====== Provided material
(** * Aptus Legal Agent: a shallow embedding of the client-side logic

    The development follows the TypeScript sources:
    - [types.ts]                 the data model (input bundle, response bundle, status);
    - [services/gemini.ts]       file preprocessing, the retry wrapper, [analyzeDocument];
    - [components/InputCard.tsx] upload validation and the submit button;
    - [App.tsx]                  the top-level state and its handlers.

    Conventions.  A JavaScript string is a [string] whose characters are read
    as code units below 256.  A JavaScript number is a binary64 [float], with
    the rounding of each operation.  A promise is modelled by the [outcome] it
    settles with.  Browser and SDK services the sources call but do not
    define (FileReader, canvas, JSON.parse, the generative model) are fields
    of a [Platform] record; the state of the remote service is threaded
    explicitly, together with a log of the observable effects. *)

From Stdlib Require Import PrimFloat.
From Stdlib Require Uint63 FloatOps SpecFloat.
From Stdlib Require Import ZArith QArith List String Ascii Bool Lia.
From Stdlib Require Import DecimalString DecimalPos DecimalZ.
From Equations Require Import Equations.
Import ListNotations.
============
Where does the string "From" occur in the data above? Copy every line that holds it.

From Stdlib Require Import PrimFloat.
From Stdlib Require Uint63 FloatOps SpecFloat.
From Stdlib Require Import ZArith QArith List String Ascii Bool Lia.
From Stdlib Require Import DecimalString DecimalPos DecimalZ.
From Equations Require Import Equations.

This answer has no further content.